Calories May Not Count in Life Extension

An overwhelming amount of new data has built up over the past several decades suggesting that limiting food intake can extend almost any organism’s life, from the lowly flatworm to the ubiquitous lab mouse. Although scientists haven’t yet nailed down the mechanism behind this phenomenon, most hypotheses have focused on the number of calories in a diet—the fewer an organism takes in while still meeting its nutritional needs, the longer it’s likely to live (SN: 5/11/02, p. 291: Dogged Dieting: Low-cal canines enjoy longer life).

A protein smoothie probably isn’t the key to a long life, for either fruit flies or people. Partridge et al.

This idea is so prevalent that it’s frequently referred to simply as “caloric restriction.” But new research suggests that this title may be a misnomer for what actually produces longevity. A team of researchers has shown in fruit flies that shifting a diet’s relative amounts of nutrients, such as carbohydrates, protein, and fat, while only modestly cutting calories, extends life span just as much as a drastic calorie cut does.

Linda Partridge, an evolutionary geneticist at University College London, says that she and her colleagues got the idea to change the diet of their lab’s fruit flies after noticing that female flies eating a lot of yeast tended to lay more eggs than did those eating less yeast. Previous research suggested that egg laying directly correlates with life span, with more eggs leading to a shorter life.

Fruit flies in the lab normally eat a nutritious mix of sugar and yeast meant to mimic their natural diet of rotting fruit and the yeast fermenting it. “We wondered what the effects of changing the relative amounts of sugar and yeast in the food would be,” says Partridge.

Partridge’s team started by measuring the amount of time a fruit fly spent each day with its proboscis, the tube that sucks in food, extended into its chow. This information gave the scientists an idea of how much the flies typically ate.

The researchers then altered the proportions of yeast and sugar mixed together to make the flies’ food. Normally, researchers who perform caloric-restriction experiments on fruit flies make sure the insects eat less by diluting their normal chow with water. The flies spend just as much time eating but end up taking in fewer nutrients in the watery food. Rather than simply watering down the food, Partridge and her colleagues just reduced one of the diet’s two components.

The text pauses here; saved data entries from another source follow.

(* ===== verification/Sched.v ===== *)
(** * The scheduling state machine

    All operations that change the state of a process or the ready queue, in
    any order: the scheduler's round, yield, sleep, wakeup, kill, the clock,
    setSchedAttr, and the ends of fork, exit and wait.  An operation is the
    code itself, applied under the condition on which the kernel calls it;
    [do_op] is [None] when the code panics or does something undefined.
    No sequence of operations does, and the invariant of the process table
    and the queue holds after each. *)

From S2P Require Import Prelude State Spinlock CString Sysargs Proc ReadyQueue Sleeplock Sleeping Lifecycle Syscall.

(** ** Operations *)

Inductive sop :=
| OSchedule
| OYield
| OSleep (ch : chan) (lk : lockid)
| OWakeup (ch : chan)
| OKill (pid : Z)
| OTick
| OAttr (deadline priority start_time : Z)
| OAlloc (p : nat)
| OStart (p : nat)
| OExit (status : Z)
| OReap (p : nat).

(** The scheduler after swtch() returned to it: no process is current and the
    lock of the one that ran is released. *)
Definition to_scheduler (s : kstate) : kstate := set_k_held [] (set_k_cur None s).

(** The process after swtch() returned to it releases its lock. *)
Definition to_process (s : kstate) : kstate := set_k_held [] s.

Definition switched (o : outcome kstate unit) : option kstate :=
  match o with Swtch s _ => Some (to_scheduler s) | _ => None end.

Definition returned {A} (o : outcome kstate A) : option kstate :=
  match o with Ret _ s => Some s | _ => None end.

Definition in_state (s : kstate) (p : nat) (st : procstate) : bool :=
  match k_procs s !! p with Some q => bool_decide (p_state q = st) | None => false end.

(** An operation runs when its caller may run it, and otherwise does nothing. *)
Definition enabled (o : sop) (s : kstate) : bool :=
  match o with
  | OSchedule => bool_decide (k_cur s = None)
  | OYield | OAttr _ _ _ | OExit _ => bool_decide (is_Some (k_cur s))
  | OSleep _ lk => bool_decide (is_Some (k_cur s)) && match lk with LProc _ => false | _ => true end
  | OWakeup _ | OKill _ | OTick => true
  | OAlloc p => in_state s p UNUSED
  | OStart p => in_state s p USED
  | OReap p => in_state s p ZOMBIE
  end.

Definition perform (o : sop) (s : kstate) : option kstate :=
  match o with
  | OSchedule => match scheduler_iter s with Swtch s' _ => Some (to_process s') | Ret _ s' => Some s' | _ => None end
  | OYield => switched (yield s)
  | OSleep ch lk => switched ((acquire lk;; sleep ch lk) s)
  | OWakeup ch => returned (wakeup ch s)
  | OKill pid => returned (kkill pid s)
  | OTick => returned (clock_tick s)
  | OAttr d pr st => returned ((p ← myproc; set_attr p d pr st) s)
  | OAlloc p => returned ((acquire (LProc p);; alloc_entry p;; release (LProc p)) s)
  | OStart p => returned (fork_start p s)
  | OExit status => switched ((p ← myproc; acquire LWait;; exit_sched p status) s)
  | OReap p => returned ((acquire (LProc p);; clear_entry p;; release (LProc p)) s)
  end.

Definition do_op (o : sop) (s : kstate) : option kstate := if enabled o s then perform o s else Some s.

Fixpoint do_ops (l : list sop) (s : kstate) : option kstate :=
  match l with
  | [] => Some s
  | o :: l' => s' ← do_op o s; do_ops l' s'
  end.

(** ** The invariant *)

Record sched_ok (s : kstate) : Prop := {
  sk_rq : rq_wf s;
  sk_queued : queued_runnable s;
  sk_running i q : k_procs s !! i = Some q -> p_state q = RUNNING <-> k_cur s = Some i;
  sk_cur p : k_cur s = Some p -> is_Some (k_procs s !! p);
  sk_held : k_held s = [];
}.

While keeping the amount of sugar the same as in a normal diet, the scientists reduced the amount of yeast to less than half of what the flies normally receive. The team created a second diet using the opposite proportions, with a steady amount of yeast but less than half the normal amount of sugar. Since yeast and sugar have about the same amount of calories by weight, both of the new diets had an equal number of calories regardless of their different yeast-to-sugar ratios.

After putting groups of flies on the new diets, the scientists observed how much food the flies took in. They also kept track of how long the flies in both groups lived.

Partridge’s team made a surprising finding. Although flies eating the new diets took in about as much food as a group eating regular chow did, those on the reduced-protein diet lived about 24 days longer than the average fruit fly’s life span of 40 days. That extension, of about 60 percent, rivals the added life span of flies on a typical caloric-restriction diet.

Those flies eating less sugar also showed a modest increase in life span, although it was a markedly less-impressive extension of about 2 days.

“What this shows is that it’s not just the number of calories [that’s important for extending life]. It matters what the source of those calories is,” says Partridge. Her team published its findings in the July PLoS Biology.

Partridge says that she and her colleagues don’t yet have an idea why the yeast-restricted diets work so well at extending life span. However, she notes that the various components of yeast, made mostly of protein and lipids, may play an important role in determining longevity.

“This is a very fascinating hypothesis that we have to explore more deeply,” says Luigi Fontana, a clinical investigator at Washington University in St. Louis and at the Italian National Institute of Health in Rome. He notes that if the same concept works in people, the currently popular “low carb” diets, in which people eat large amounts of protein but fewer sugars, could be undermining the dieters’ longevity. “It’s certainly a possibility,” he says.

However, Edward J. Masoro, an emeritus professor of physiology at the University of Texas in San Antonio and a longtime researcher of caloric restriction, comments that there’s no telling whether lowering protein intake will work to lengthen life in people. Extending experimental findings from one species to another “is always fraught with difficulty,” he says.

Masoro adds that although eating fewer calories has shown some health benefits in people, scientists aren’t yet sure whether simple caloric restriction has any life-extending effects in humans. The National Institutes of Health is now running three concurrent studies of caloric restriction in nonhuman primate species, such as rhesus monkeys, that will give the best clues on whether the strategy might work in people.